One Small Shuffle at a Time



 My executive functioning abilities have always been lagging (thanks, ADHD), but lately, it is almost at a standstill. Writing has been sluggish at best. I lost a client this week because I could not finish an article for him.(He gave me a generous amount of time.) I could barely start and am now feeling guilt and shame about it.  I'm moving slowly finishing publishing articles for another client. It's been almost a month since posting to this blog or the SharLo blog. 

The poetry book that is supposed to come out this spring keeps getting pushed back because time keeps moving forward; most days life moves too fast. It could be the ADHD or the fact that I'm in the throes of perimenopause; mind fog is definitely one of many symptom that my reproductive system is closing shop.

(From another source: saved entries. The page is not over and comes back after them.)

(* ===== verification/Schema.v ===== *)
(** * Integer-keyed CBOR schemas: [packages/protocol/src/schema.ts]

    The helpers with which every protocol record is written to and read from a
    CBOR map with small integer keys.  [packages/canonical/src/schema.ts] has
    the same helpers with [CanonicalError]; the two it adds ([expectBoolean]
    and [expectUint]) are here too.  The lemmas give the two directions of a
    record codec once and for all: a map with exactly the known keys encodes
    like the [integerMap] of its fields, and such a map is read back. *)

From Stdlib Require Import Strings.Byte.
From stdpp Require Import base list option numbers sets sorting.
From S2P Require Import Prelude JsMap Bytes Text Cbor CborProofs.

#[local] Open Scope Z_scope.

Definition IntegerMap : Type := list (CborMapKey * CborValue).

(** ** Writing *)

Definition integerMap (entries : list (Z * option CborValue)) : IntegerMap :=
  foldl (λ result e, match e.2 with
                     | Some value => map_set (KInt e.1) value result
                     | None => result
                     end) [] entries.

(** ** Reading *)

Definition expectMap (value : CborValue) : result ErrorCode IntegerMap :=
  match value with CMap m => Ok m | _ => Err SCHEMA_INVALID end.

Definition expectArray (value : CborValue) : result ErrorCode (list CborValue) :=
  match value with CArray l => Ok l | _ => Err SCHEMA_INVALID end.

Definition expectBytes (value : CborValue) (len : option nat) : result ErrorCode bytes :=
  match value with
  | CBytes b =>
      match len with
      | Some n => protocolInvariant (length b =? n)%nat SCHEMA_INVALID ≫= λ _, Ok b
      | None => Ok b
      end
  | _ => Err SCHEMA_INVALID
  end.

Definition expectString (value : CborValue) : result ErrorCode jsstring :=
  match value with CText s => Ok s | _ => Err SCHEMA_INVALID end.

Definition expectBoolean (value : CborValue) : result ErrorCode bool :=
  match value with CBool b => Ok b | _ => Err SCHEMA_INVALID end.

Definition expectBigint (value : CborValue) : result ErrorCode Z :=
  match value with CInt z => Ok z | _ => Err SCHEMA_INVALID end.

Definition expectUint (value : CborValue) (maximum : Z) : result ErrorCode Z :=
  n ← expectBigint value;
  canonicalInvariant ((0 <=? n) && (n <=? maximum) && (n <=? MAX_SAFE_INTEGER)) INTEGER_OUT_OF_RANGE
    ≫= λ _, Ok n.

Definition expectUint64 (value : CborValue) : result ErrorCode Z :=
  integer ← expectBigint value;
  protocolInvariant ((0 <=? integer) && (integer <=? 2 ^ 64 - 1)) INTEGER_OUT_OF_RANGE ≫= λ _,
  Ok integer.

Definition expectInt64 (value : CborValue) : result ErrorCode Z :=
  integer ← expectBigint value;
  protocolInvariant ((- 2 ^ 63 <=? integer) && (integer <=? 2 ^ 63 - 1)) INTEGER_OUT_OF_RANGE ≫= λ _,
  Ok integer.

Definition optional (map : IntegerMap) (key : Z) : option CborValue := map_get (KInt key) map.

Definition required (map : IntegerMap) (key : Z) : result ErrorCode CborValue :=
  match map_get (KInt key) map with Some value => Ok value | None => Err SCHEMA_INVALID end.

Fixpoint assertKnownIntegerKeys (map : IntegerMap) (knownKeys : list Z) : result ErrorCode unit :=
  match map with
  | [] => Ok tt
  | (key, _) :: map' =>
      (match key with
       | KInt z => protocolInvariant (bool_decide (z ∈ knownKeys)) SCHEMA_INVALID
       | _ => Err SCHEMA_INVALID
       end) ≫= λ _, assertKnownIntegerKeys map' knownKeys
  end.

Definition expectVersion (map : IntegerMap) (expected : Z) : result ErrorCode unit :=
  field ← required map 0;
  version ← expectUint64 field;
  protocolInvariant (version =? expected) UNSUPPORTED_VERSION.

(** ** Lemmas: what the readers accept *)

Lemma expectMap_Ok v m : expectMap v = Ok m ↔ v = CMap m.
Proof. split; [destruct v; simpl; congruence|by intros ->]. Qed.
Lemma expectArray_Ok v l : expectArray v = Ok l ↔ v = CArray l.
Proof. split; [destruct v; simpl; congruence|by intros ->]. Qed.
Lemma expectString_Ok v s : expectString v = Ok s ↔ v = CText s.
Proof. split; [destruct v; simpl; congruence|by intros ->]. Qed.
Lemma expectBigint_Ok v z : expectBigint v = Ok z ↔ v = CInt z.
Proof. split; [destruct v; simpl; congruence|by intros ->]. Qed.

Lemma expectBytes_any v b : expectBytes v None = Ok b ↔ v = CBytes b.
Proof. split; [destruct v; simpl; congruence|by intros ->]. Qed.
Lemma expectBytes_sized v n b : expectBytes v (Some n) = Ok b ↔ v = CBytes b ∧ length b = n.
Proof.
  split.
  - destruct v; simpl; try done. unfold protocolInvariant. intros ?; inv_ok. simplify_eq.
    split; [done|]. by apply Nat.eqb_eq.
  - intros [-> <-]. simpl. by rewrite Nat.eqb_refl.
Qed.

Lemma expectUint64_Ok v z : expectUint64 v = Ok z ↔ v = CInt z ∧ 0 ≤ z ≤ MAX_UINT64.
Proof.
  unfold expectUint64, protocolInvariant, MAX_UINT64. split.
  - intros H. inv_ok. simplify_eq. rewrite expectBigint_Ok in *. split; [done|]. lia.
  - intros [-> Hz]. cbn [expectBigint mbind result_bind].
    rewrite !(proj2 (Z.leb_le _ _)) by lia. done.
Qed.

Lemma required_Ok m k v : required m k = Ok v ↔ map_get (KInt k) m = Some v.
Proof. unfold required. case_match; split; congruence. Qed.

Lemma expectVersion_Ok m n :
  expectVersion m n = Ok tt ↔ map_get (KInt 0) m = Some (CInt n) ∧ 0 ≤ n ≤ MAX_UINT64.
Proof.
  unfold expectVersion, protocolInvariant. split.
  - intros H. inv_ok. rewrite required_Ok, expectUint64_Ok in *.
    destruct_and!; subst. match goal with H : (_ =? _) = true |- _ => apply Z.eqb_eq in H; subst end.
    done.
  - intros [H Hn]. rewrite (proj2 (required_Ok _ _ _) H). cbn [mbind result_bind].
    rewrite (proj2 (expectUint64_Ok (CInt n) n)) by done. cbn [mbind result_bind].
    by rewrite Z.eqb_refl.
Qed.

Lemma assertKnownIntegerKeys_Ok m ks :
  assertKnownIntegerKeys m ks = Ok tt ↔ Forall (λ k, ∃ z, k = KInt z ∧ z ∈ ks) m.*1.
Proof.
  induction m as [|[k v] m IH]; [split; [constructor|done]|]. rewrite fmap_cons, Forall_cons, <-IH.
  simpl. unfold protocolInvariant. split.
  - intros H. inv_ok. destruct k as [z| |]; try done. split; [|done]. exists z.
    split; [done|]. inv_ok. by eapply bool_decide_eq_true.
  - intros [(z & -> & Hz) ->]. by rewrite bool_decide_eq_true_2 by done.
Qed.

(** ** Lemmas: records as integer-keyed maps *)

Definition field_entry (e : Z * option CborValue) : option (CborMapKey * CborValue) :=
  (λ v, (KInt e.1, v)) <$> e.2.

Lemma omap_keys_subseteq (es : list (Z * option CborValue)) k v :
  (k, v) ∈ omap field_entry es ↔ ∃ z, k = KInt z ∧ (z, Some v) ∈ es.
Proof.
  rewrite list_elem_of_omap. split.
  - intros ([z [v'|]] & Hin & Heq); [|done]. injection Heq as <- <-. by exists z.
  - intros (z & -> & Hin). by exists (z, Some v).
Qed.

(** With distinct keys [integerMap] lists the present fields in order. *)
Lemma integerMap_omap es : NoDup es.*1 → integerMap es = omap field_entry es.
Proof.
  induction es as [|[k o] es IH] using rev_ind; [done|].
  rewrite fmap_app, NoDup_app. intros (Hes & Hk & _). rewrite omap_app.
  unfold integerMap in *. rewrite foldl_app, (IH Hes). destruct o as [v|]; simpl; [|by rewrite app_nil_r].
  apply map_set_fresh, map_get_None.
  intros ([k' v'] & Hk' & Hin)%list_elem_of_fmap. simpl in Hk'; subst k'.
  apply omap_keys_subseteq in Hin as (z & [= <-] & Hin).
  apply (Hk k); [|set_solver]. apply list_elem_of_fmap. by exists (k, Some v').
Qed.

Lemma omap_keys_NoDup es : NoDup es.*1 → NoDup (omap field_entry es).*1.
Proof.
  induction es as [|[k o] es IH]; [constructor|]. rewrite fmap_cons, NoDup_cons. intros [Hk Hes].
  destruct o as [v|]; simpl; [|auto]. rewrite NoDup_cons. split; [|auto].
  intros ([k' v'] & Hk' & Hin)%list_elem_of_fmap. simpl in Hk'; subst k'.
  apply omap_keys_subseteq in Hin as (z & [= <-] & Hin).
  apply Hk. apply list_elem_of_fmap. by exists (k, Some v').
Qed.

Lemma integerMap_get es k o :
  NoDup es.*1 → (k, o) ∈ es → map_get (KInt k) (integerMap es) = o.
Proof.
  intros Hnd Hin. rewrite integerMap_omap by done. pose proof (omap_keys_NoDup es Hnd) as Hwf.
  destruct o as [v|].
  - apply map_wf_get; [done|]. apply omap_keys_subseteq. by exists k.
  - apply map_get_None. intros ([k' v'] & Hk' & Hin')%list_elem_of_fmap. simpl in Hk'; subst k'.
    apply omap_keys_subseteq in Hin' as (z & [= <-] & Hin').
    apply (map_wf_get k _ es Hnd) in Hin, Hin'. congruence.
Qed.

(** The keys of the protocol records: small, strictly ascending. *)
Fixpoint small_ascending (lo : Z) (ks : list Z) : bool :=
  match ks with
  | [] => true
  | k :: ks' => (lo <=? k) && (k <? 24) && small_ascending (k + 1) ks'
  end.

Lemma small_ascending_spec lo ks :
  small_ascending lo ks = true → Forall (λ k, lo ≤ k < 24) ks ∧ StronglySorted Z.lt ks.
Proof.
  revert lo. induction ks as [|k ks IH]; intros lo; [by repeat constructor|]. simpl.
  intros [[H1 H2]%andb_true_iff H3]%andb_true_iff. apply IH in H3 as [Hall Hs].
  assert (Forall (λ k', k + 1 ≤ k' < 24) ks) by done. split.
  - constructor; [lia|]. eapply Forall_impl; [done|]. simpl. lia.
  - constructor; [done|]. eapply Forall_impl; [done|]. simpl. lia.
Qed.

Lemma small_ascending_NoDup lo ks : small_ascending lo ks = true → NoDup ks.
Proof.
  intros [_ Hs]%small_ascending_spec. induction Hs as [|k ks _ IH Hk]; constructor; [|done].
  intros Hin. rewrite Forall_forall in Hk. specialize (Hk k Hin). lia.
Qed.

Lemma small_key_bytes k : 0 ≤ k < 24 → encodeKey (KInt k) = Ok [byte_of k].
Proof.
  intros Hk. unfold encodeKey, encodeBigint. rewrite (proj2 (Z.ltb_ge k 0)) by lia.
  unfold MAX_UINT64. rewrite (proj2 (Z.leb_le _ _)) by lia.
  unfold encodeHead, canonicalInvariant, MAX_UINT64. rewrite !(proj2 (Z.leb_le _ _)) by lia.
  cbn [andb ensure mbind result_bind]. by rewrite (proj2 (Z.ltb_lt k 24)) by lia.
Qed.

Lemma small_keys_lt k1 k2 : 0 ≤ k1 → k1 < k2 → k2 < 24 →
  compareKeys (key_bytes (KInt k1)) (key_bytes (KInt k2)) < 0.
Proof.
  intros. unfold key_bytes. rewrite !small_key_bytes by lia. unfold compareKeys. simpl length.
  rewrite Nat.eqb_refl, compareBytes_cons, !val_byte_of, !Z.mod_small by lia.
  by rewrite (proj2 (Z.ltb_lt k1 k2)).
Qed.

(** A record whose fields are in canonical form is in canonical form. *)
Lemma integerMap_canonical es :
  small_ascending 0 es.*1 = true →
  Forall (λ e, ∀ v, e.2 = Some v → canonical_form v = v) es →
  canonical_form (CMap (integerMap es)) = CMap (integerMap es).
Proof.
  intros Hks Hes. pose proof (small_ascending_NoDup _ _ Hks) as Hnd.
  apply small_ascending_spec in Hks as [Hrange Hsort].
  rewrite integerMap_omap by done. cbn [canonical_form]. f_equal.
  set (g := λ e : CborMapKey * CborValue, let '(k, item) := e in (key_bytes k, (k, canonical_form item))).
  assert (∀ x, x ∈ omap field_entry es → (g x).2 = x) as Hg.
  { intros [k v] Hin. apply omap_keys_subseteq in Hin as (z & -> & Hin). simpl.
    rewrite Forall_forall in Hes. by rewrite (Hes _ Hin v). }
  rewrite js_sort_id.
  - rewrite <-list_fmap_compose. rewrite <-(list_fmap_id (omap field_entry es)) at 2.
    apply list_fmap_ext. intros i x Hi. apply Hg. by eapply list_elem_of_lookup_2.
  - clear Hnd Hg Hes. induction es as [|[k o] es IH]; [constructor|].
    rewrite fmap_cons in *. inversion Hsort as [|?? Hs Hk]; subst. apply Forall_cons in Hrange as [? Hr].
    destruct o as [v|]; simpl; [|by apply IH]. constructor; [by apply IH|].
    apply Forall_fmap, Forall_forall. intros [k' v'] Hin.
    apply omap_keys_subseteq in Hin as (z & -> & Hin). simpl.
    assert (z ∈ es.*1) as Hz by (apply list_elem_of_fmap; by exists (z, Some v')).
    rewrite Forall_forall in Hk, Hr. specialize (Hk z Hz). specialize (Hr z Hz). simpl in *.
    assert (compareKeys (key_bytes (KInt k)) (key_bytes (KInt z)) < 0); [|lia].
    apply small_keys_lt; lia.
Qed.

(** The fields of a map, as [integerMap] writes them. *)
Definition fields_of (m : IntegerMap) (ks : list Z) : list (Z * option CborValue) :=
  (λ k, (k, optional m k)) <$> ks.

(** A map with known keys only has the encoding of the record of its fields. *)
Lemma record_encoding m ks bs :
  encodeCanonicalCbor (CMap m) = Ok bs → assertKnownIntegerKeys m ks = Ok tt → NoDup ks →
  encodeCanonicalCbor (CMap (integerMap (fields_of m ks))) = Ok bs.
Proof.
  intros Henc Hknown%assertKnownIntegerKeys_Ok Hks. pose proof (encode_map_NoDup _ _ Henc) as Hm.
  assert ((fields_of m ks).*1 = ks) as Hfst.
  { unfold fields_of. rewrite <-list_fmap_compose. apply list_fmap_id. }
  apply (encode_map_perm m); [|done]. rewrite integerMap_omap by (by rewrite Hfst).
  apply NoDup_Permutation.
  - by apply (NoDup_fmap_1 fst).
  - apply (NoDup_fmap_1 fst), omap_keys_NoDup. by rewrite Hfst.
  - intros [k v]. rewrite omap_keys_subseteq. unfold fields_of, optional. split.
    + intros Hin. rewrite Forall_forall in Hknown.
      destruct (Hknown k) as (z & -> & Hz); [by apply (list_elem_of_fmap_2 fst) in Hin|].
      exists z. split; [done|]. apply list_elem_of_fmap. exists z.
      split; [|done]. by rewrite (map_wf_get _ v).
    + intros (z & -> & (z' & [= -> Hv] & _)%list_elem_of_fmap). symmetry in Hv.
      by apply map_get_Some_elem.
Qed.

Lemma omap_length_le es : zlen (omap field_entry es) ≤ zlen es.
Proof.
  unfold zlen. apply Nat2Z.inj_le. induction es as [|[k o] es IH]; [done|].
  destruct o as [v|]; [by apply le_n_S|by apply le_S].
Qed.

(** A record of at most 24 fields of admissible shape has an admissible shape. *)
Lemma integerMap_shape limits depth es :
  small_ascending 0 es.*1 = true → zlen es ≤ 24 → 24 ≤ maxMapItems limits →
  depth + 1 ≤ maxDepth limits →
  Forall (λ e, ∀ v, e.2 = Some v → shape limits (depth + 1) v = true) es →
  shape limits depth (CMap (integerMap es)) = true.
Proof.
  intros Hks Hlen Hmax Hdepth Hes. pose proof (small_ascending_NoDup _ _ Hks) as Hnd.
  apply small_ascending_spec in Hks as [Hrange _].
  rewrite integerMap_omap by done. cbn [shape].
  pose proof (omap_length_le es).
  unfold MAX_SAFE_INTEGER. rewrite !(proj2 (Z.leb_le _ _)) by lia. rewrite !andb_true_l.
  apply forallb_forall. intros [k v] Hin%list_elem_of_In.
  apply omap_keys_subseteq in Hin as (z & -> & Hin). rewrite Forall_forall in Hes. rewrite Forall_forall in Hrange.
  rewrite (Hes _ Hin v), andb_true_r by done. unfold key_shape.
  assert (0 ≤ z < 24) by (apply Hrange, list_elem_of_fmap; by exists (z, Some v)).
  rewrite (proj2 (Z.leb_le _ _)) by lia. simpl. unfold small_int, MAX_UINT64.
  rewrite (proj2 (Z.ltb_ge z 0)) by lia. apply Z.leb_le. lia.
Qed.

I'm hot flashing that is similar to chickens molting (losing their feathers) in spring. However, instead of losing feathers, I may be losing my mind. (*laughs*)  Or, maybe, the pink serenity cloud of sobriety is temporarily hiding behind the permacloud of sad that looms over northern Indiana. And don't forget pandemic fatigue; the fear of getting the virus plus the added worry when loved ones do catch the 'rona. I'm 4 months shy of eligibility for the vaccine.  I. can't. wait. 

For now, all I can do, like most people, is ride out this yearlong midlife wave of change and uncertainty and cry, laugh, play, pray, sing, walk, and write. Even if I am writing in slow motion; it is still taking steps forward. One small shuffle at a time.